- Opening Delimiter -
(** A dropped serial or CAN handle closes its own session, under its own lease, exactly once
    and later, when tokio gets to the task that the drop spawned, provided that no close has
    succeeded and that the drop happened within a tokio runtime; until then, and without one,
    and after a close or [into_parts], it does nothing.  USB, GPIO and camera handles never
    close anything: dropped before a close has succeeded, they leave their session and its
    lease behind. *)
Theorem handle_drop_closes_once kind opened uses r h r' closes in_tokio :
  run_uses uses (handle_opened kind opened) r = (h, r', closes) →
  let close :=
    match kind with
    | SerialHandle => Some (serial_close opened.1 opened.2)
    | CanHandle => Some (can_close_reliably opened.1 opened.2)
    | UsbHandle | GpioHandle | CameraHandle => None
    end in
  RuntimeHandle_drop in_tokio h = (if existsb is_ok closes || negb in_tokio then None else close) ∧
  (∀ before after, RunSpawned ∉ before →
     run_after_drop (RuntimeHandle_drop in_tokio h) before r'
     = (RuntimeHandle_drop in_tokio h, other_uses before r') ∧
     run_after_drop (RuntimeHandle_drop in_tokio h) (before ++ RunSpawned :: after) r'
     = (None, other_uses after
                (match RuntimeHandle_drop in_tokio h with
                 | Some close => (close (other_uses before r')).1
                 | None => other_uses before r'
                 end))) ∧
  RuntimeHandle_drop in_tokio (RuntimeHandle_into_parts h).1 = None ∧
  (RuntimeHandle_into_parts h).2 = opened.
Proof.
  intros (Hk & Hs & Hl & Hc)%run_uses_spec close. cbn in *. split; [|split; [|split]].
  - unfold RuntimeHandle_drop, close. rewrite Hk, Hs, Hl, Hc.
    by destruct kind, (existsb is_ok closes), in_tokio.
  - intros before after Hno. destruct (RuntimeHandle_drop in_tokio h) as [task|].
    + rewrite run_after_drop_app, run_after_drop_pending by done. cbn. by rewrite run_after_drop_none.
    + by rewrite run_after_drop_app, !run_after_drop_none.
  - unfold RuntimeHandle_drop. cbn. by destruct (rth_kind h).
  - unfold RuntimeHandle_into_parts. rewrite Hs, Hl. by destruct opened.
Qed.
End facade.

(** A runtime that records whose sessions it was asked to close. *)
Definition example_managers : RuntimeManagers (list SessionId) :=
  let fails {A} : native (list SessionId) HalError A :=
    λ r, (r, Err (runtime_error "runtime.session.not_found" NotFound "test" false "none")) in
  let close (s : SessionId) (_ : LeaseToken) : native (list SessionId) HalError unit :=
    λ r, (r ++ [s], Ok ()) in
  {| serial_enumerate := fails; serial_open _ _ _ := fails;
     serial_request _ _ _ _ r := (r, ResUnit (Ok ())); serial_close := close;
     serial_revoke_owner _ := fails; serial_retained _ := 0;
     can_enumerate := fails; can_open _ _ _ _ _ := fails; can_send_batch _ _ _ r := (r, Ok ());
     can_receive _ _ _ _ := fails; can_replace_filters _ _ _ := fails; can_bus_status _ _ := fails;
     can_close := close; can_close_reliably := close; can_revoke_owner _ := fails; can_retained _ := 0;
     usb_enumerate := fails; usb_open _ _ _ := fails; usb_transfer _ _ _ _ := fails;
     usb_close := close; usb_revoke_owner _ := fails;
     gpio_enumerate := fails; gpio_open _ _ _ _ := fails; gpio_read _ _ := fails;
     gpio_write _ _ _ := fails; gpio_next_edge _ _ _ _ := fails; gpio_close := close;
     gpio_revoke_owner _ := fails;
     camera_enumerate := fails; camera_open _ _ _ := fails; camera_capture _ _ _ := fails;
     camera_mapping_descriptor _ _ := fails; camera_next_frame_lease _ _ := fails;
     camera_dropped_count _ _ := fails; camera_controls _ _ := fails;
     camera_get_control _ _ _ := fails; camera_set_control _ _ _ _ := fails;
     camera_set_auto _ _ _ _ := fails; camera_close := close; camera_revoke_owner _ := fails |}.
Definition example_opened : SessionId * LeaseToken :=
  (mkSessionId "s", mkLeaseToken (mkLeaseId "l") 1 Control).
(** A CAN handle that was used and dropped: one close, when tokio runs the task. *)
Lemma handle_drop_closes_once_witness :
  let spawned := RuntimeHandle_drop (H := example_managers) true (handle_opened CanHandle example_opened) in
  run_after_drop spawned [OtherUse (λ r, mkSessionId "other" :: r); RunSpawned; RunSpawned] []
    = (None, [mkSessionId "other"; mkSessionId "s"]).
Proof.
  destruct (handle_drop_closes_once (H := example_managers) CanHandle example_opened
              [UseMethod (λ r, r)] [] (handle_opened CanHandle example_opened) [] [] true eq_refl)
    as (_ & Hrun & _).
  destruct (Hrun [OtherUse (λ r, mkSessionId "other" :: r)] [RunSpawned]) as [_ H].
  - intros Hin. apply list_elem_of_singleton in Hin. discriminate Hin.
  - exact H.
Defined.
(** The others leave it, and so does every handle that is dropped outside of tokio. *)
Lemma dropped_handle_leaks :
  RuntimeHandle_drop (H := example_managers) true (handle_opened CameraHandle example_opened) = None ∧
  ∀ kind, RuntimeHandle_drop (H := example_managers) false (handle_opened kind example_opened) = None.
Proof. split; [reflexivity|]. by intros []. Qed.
- Closing Delimiter -
[Exercise description]:
Would you print, exactly as written, every line above from the one holding "can_enumerate := fails;" through the one holding "gpio_revoke_owner _ := fails;", with both included and no other lines?

[Exercise result]:
     can_enumerate := fails; can_open _ _ _ _ _ := fails; can_send_batch _ _ _ r := (r, Ok ());
     can_receive _ _ _ _ := fails; can_replace_filters _ _ _ := fails; can_bus_status _ _ := fails;
     can_close := close; can_close_reliably := close; can_revoke_owner _ := fails; can_retained _ := 0;
     usb_enumerate := fails; usb_open _ _ _ := fails; usb_transfer _ _ _ _ := fails;
     usb_close := close; usb_revoke_owner _ := fails;
     gpio_enumerate := fails; gpio_open _ _ _ _ := fails; gpio_read _ _ := fails;
     gpio_write _ _ _ := fails; gpio_next_edge _ _ _ _ := fails; gpio_close := close;
     gpio_revoke_owner _ := fails;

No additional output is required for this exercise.